## MATERIAL SHOWN
(* ===== verification/BaseTheorems.v ===== *)
(** * BaseTheorems: input and output, encodings, records and file names

    The properties of [utils.c], [records.c] and [status.h]. *)
From Stdlib Require Import Strings.Byte Strings.Ascii.
From S2P Require Import Prelude Status Posix SafeIO Codec Crc32 Records Ringbuf Uthash.
From S2P Require Import Keydir Filenames Files Disk World Reader Writer Core Store Samples.
Open Scope Z_scope.

(** ** Input and output *)

(** C19. [safe_writev] on a file opened for appending, for buffers of which
    the last is not empty, against every sequence of short transfers,
    interruptions and errors: it returns; what it appends is a prefix of the
    concatenated buffers and nothing else changes; it answers [CCASK_OK]
    exactly when all of it was written, and otherwise [CCASK_FAIL] with
    [CCASK_ERR_WRITE_FAILED], which only a call that failed for another reason
    than an interruption can cause. *)
Theorem safe_writev_appends fuel fd iov e ino old data :
  0 ≤ fd → fd_opened e fd ino true true → inodes e !! ino = Some old →
  gather (e_heap e) iov = Some data → iov ≠ [] → ends_nonempty iov = true →
  (length (events e) + length data < fuel)%nat →
  wp (safe_writev fuel fd iov) e (λ r e', ∃ n, (n ≤ length data)%nat ∧
    io_frame e e' (e_heap e) (<[ino := old ++ take n data]> (inodes e)) ∧
    (r = CCASK_OK ∧ n = length data ∨
     r = CCASK_FAIL ∧ (n < length data)%nat ∧ e_errno e' = CCASK_ERR_WRITE_FAILED ∧
       ¬ Forall benign (events e))).
Proof. apply safe_writev_spec. Qed.

Lemma safe_writev_appends_witness :
  wp (safe_writev 100 3 two_buffers) (file_env [x30] [EvErr EINTR; EvShort 1; EvErr EAGAIN])
    (λ r e', ∃ n, (n ≤ 4)%nat ∧
      io_frame (file_env [x30] [EvErr EINTR; EvShort 1; EvErr EAGAIN]) e'
        (e_heap (file_env [x30] [])) (<[0 := [x30] ++ take n [x61; x62; x63; x64]]> {[0 := [x30]]}) ∧
      (r = CCASK_OK ∧ n = 4%nat ∨
       r = CCASK_FAIL ∧ (n < 4)%nat ∧ e_errno e' = CCASK_ERR_WRITE_FAILED ∧
         ¬ Forall benign [EvErr EINTR; EvShort 1; EvErr EAGAIN])).
Proof.
  apply (safe_writev_appends 100 3 two_buffers
    (file_env [x30] [EvErr EINTR; EvShort 1; EvErr EAGAIN]) 0 [x30] [x61; x62; x63; x64]);
    first [done | vm_compute; lia].
Defined.

(** C20. [safe_preadv], against the same machine and for any buffers: it
    returns; it fills the buffers with the bytes of the file from the offset
    on, in order.  It answers [CCASK_OK] only when the file has them all and
    the last buffer is not empty, and always then unless a call fails for
    another reason than an interruption.  Otherwise a prefix has been read and
    the error variable says why. *)
Theorem safe_preadv_reads fuel fd iov off e ino app wr content :
  0 ≤ fd → fd_opened e fd ino app wr → inodes e !! ino = Some content →
  is_Some (gather (e_heap e) iov) → iov ≠ [] → 0 ≤ off →
  (length (events e) + length (slice off (iov_total iov) content) < fuel)%nat →
  wp (safe_preadv fuel fd iov off) e (λ r e', ∃ n h',
    (n ≤ length (slice off (iov_total iov) content))%nat ∧
    scatter (e_heap e) iov (take n (slice off (iov_total iov) content)) = Some h' ∧
    io_frame e e' h' (inodes e) ∧
    (r = CCASK_OK ∧ n = length (slice off (iov_total iov) content) ∧
       ends_nonempty iov = true ∧ off + iov_total iov ≤ zlen content ∨
     r = CCASK_FAIL ∧
       (e_errno e' = CCASK_ERR_UNEXPECTED_EOF ∧
          (zlen content < off + iov_total iov ∨ ends_nonempty iov = false) ∨
        e_errno e' = CCASK_ERR_READ_FAILED ∧ ¬ Forall benign (events e))) ∧
    (Forall benign (events e) →
      r = CCASK_OK ↔ ends_nonempty iov = true ∧ off + iov_total iov ≤ zlen content)).
Proof.
  intros Hfd0 Hfd Hino Hg Hnil Hoff Hfuel.
  eapply wp_mono; [by apply (safe_preadv_spec fuel fd iov off e ino app wr content)|].
  intros r e' (n & h' & Hn & Hsc & Hfr & Hr). exists n, h'. do 4 (split; [done|]). intros Hb.
  destruct Hr as [(-> & _ & He & Hend)|(-> & [[_ Hno]|[_ Hnb]])]; [done | | done].
  split; [done|]. intros [He Hend]. destruct Hno; [lia | congruence].
Qed.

## WHAT IS REQUIRED
Look above for the line holding "From Stdlib Require", then set down exactly that line and every line after it up to and including the line holding "(length (events e) + length data", with nothing else.

## ANSWER SPACE
From Stdlib Require Import Strings.Byte Strings.Ascii.
From S2P Require Import Prelude Status Posix SafeIO Codec Crc32 Records Ringbuf Uthash.
From S2P Require Import Keydir Filenames Files Disk World Reader Writer Core Store Samples.
Open Scope Z_scope.

(** ** Input and output *)

(** C19. [safe_writev] on a file opened for appending, for buffers of which
    the last is not empty, against every sequence of short transfers,
    interruptions and errors: it returns; what it appends is a prefix of the
    concatenated buffers and nothing else changes; it answers [CCASK_OK]
    exactly when all of it was written, and otherwise [CCASK_FAIL] with
    [CCASK_ERR_WRITE_FAILED], which only a call that failed for another reason
    than an interruption can cause. *)
Theorem safe_writev_appends fuel fd iov e ino old data :
  0 ≤ fd → fd_opened e fd ino true true → inodes e !! ino = Some old →
  gather (e_heap e) iov = Some data → iov ≠ [] → ends_nonempty iov = true →
  (length (events e) + length data < fuel)%nat →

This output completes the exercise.